We consider the problem of parameter estimation from observations given by a generalized linear model. Spectral methods are a simple yet effective approach for estimation: they estimate the parameter via the principal eigenvector of a matrix obtained by suitably preprocessing the observations. Despite their wide use, a rigorous performance characterization of spectral estimators, as well as a principled way to preprocess the data, is available only for unstructured (i.e., i.i.d. Gaussian and Haar) designs. In contrast, real-world design matrices are highly structured and exhibit non-trivial correlations. To address this problem, we consider correlated Gaussian designs which capture the anisotropic nature of the measurements via a feature covariance matrix $\Sigma$. Our main result is a precise asymptotic characterization of the performance of spectral estimators in this setting. This then allows to identify the optimal preprocessing that minimizes the number of samples needed to meaningfully estimate the parameter. Remarkably, such an optimal spectral estimator depends on $\Sigma$ only through its normalized trace, which can be consistently estimated from the data. Numerical results demonstrate the advantage of our principled approach over previous heuristic methods. Existing analyses of spectral estimators crucially rely on the rotational invariance of the design matrix. This key assumption does not hold for correlated Gaussian designs. To circumvent this difficulty, we develop a novel strategy based on designing and analyzing an approximate message passing algorithm whose fixed point coincides with the desired spectral estimator. Our methodology is general, and opens the way to the precise characterization of spiked matrices and of the corresponding spectral methods in a variety of settings.

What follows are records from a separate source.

Lemma evaluateService_name name baseline service tasks unresolved expected nodes generation :
  progressName (evaluateService mask name baseline service tasks unresolved expected nodes generation)
    = name.
Proof.
  unfold evaluateService. case_match; [done|]. case_match; [done|].
  destruct (terminalServiceUpdateProgress _ _ _ _ _) as [p|] eqn:Hp.
  { unfold terminalServiceUpdateProgress in Hp. repeat case_match; naive_solver. }
  destruct (negb (bool_decide (Name _ = "")) && negb (SpecsEqual _ _)); [done|].
  destruct (isJobMode _); [by unfold jobProgress; repeat case_match|].
  destruct (negb (isServiceMode _)); [done|]. apply evaluateTasks_name.
Qed.

Lemma specificationProgress_name name baseline service unresolved expected generation tasks :
  progressName (specificationProgress name baseline service unresolved expected generation tasks) = name.
Proof. unfold specificationProgress. repeat case_match; done. Qed.

Lemma specificationProgress_ready name baseline service unresolved expected generation tasks :
  progressState (specificationProgress name baseline service unresolved expected generation tasks)
    = ServiceReady →
  serviceID service ≠ "" ∧ SpecsEqual (liveSpec service) expected = true.
Proof.
  unfold specificationProgress. case_bool_decide; [done|].
  destruct (specificationMetadataPending _ _ _ _); [done|].
  destruct (_ && _ && specificationStatusPending _ _ _ _); [done|].
  match goal with |- context [if ?b then terminalUpdateFailure ?x else None] =>
    destruct (if b then terminalUpdateFailure x else None); [done|] end.
  by destruct (SpecsEqual (liveSpec service) expected).
Qed.

Lemma specificationProgress_known name baseline service unresolved expected generation tasks :
  progressState (specificationProgress name baseline service unresolved expected generation tasks)
    ≠ ServiceUnset.
Proof. unfold specificationProgress. repeat case_match; done. Qed.
End Names.

(** ** One poll *)
Section Polls.
Context `{DockerSDK, PlacementConstraints} (mask : string → string) {W : Type} `{WaitEnvironment W}.

(** The tasks that Docker listed for a service. *)
Definition listedTasks (service : StackService) (tasks : list ServiceTask) : Prop :=
  ∃ w w', ListTasks (serviceID service) w = (Ok tasks, w').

翻译：我们考虑由广义线性模型给出的观测数据中的参数估计问题。光谱方法是一种简单而有效的估计手段：它通过对观测数据进行适当预处理后得到的矩阵的主特征向量来估计参数。尽管光谱估计器应用广泛，但其严格的性能刻画以及数据预处理的系统化方法仅适用于非结构化（即独立同分布的高斯和哈尔）设计。然而，现实中的设计矩阵往往具有高度结构化特征并呈现非平凡的相关性。为解决这一问题，我们考虑通过特征协方差矩阵$\Sigma$来刻画测量各向异性性质的相关高斯设计。我们的主要结果是给出了此类设置下光谱估计器性能的精确渐近刻画。据此能够识别出使有意义估计参数所需样本量最小化的最优预处理方法。值得注意的是，这种最优光谱估计器仅通过其归一化迹依赖于$\Sigma$，而该归一化迹可从数据中一致估计。数值结果展示了我们系统化方法相较于以往启发式方法的优势。现有光谱估计器的分析关键依赖于设计矩阵的旋转不变性，但这一关键假设在相关高斯设计中并不成立。为克服这一困难，我们提出了一种基于设计并分析近似消息传递算法的新策略——该算法的固定点恰好对应于目标光谱估计器。我们的方法具有普适性，为精确刻画各种场景下的尖峰矩阵及其对应的光谱方法开辟了道路。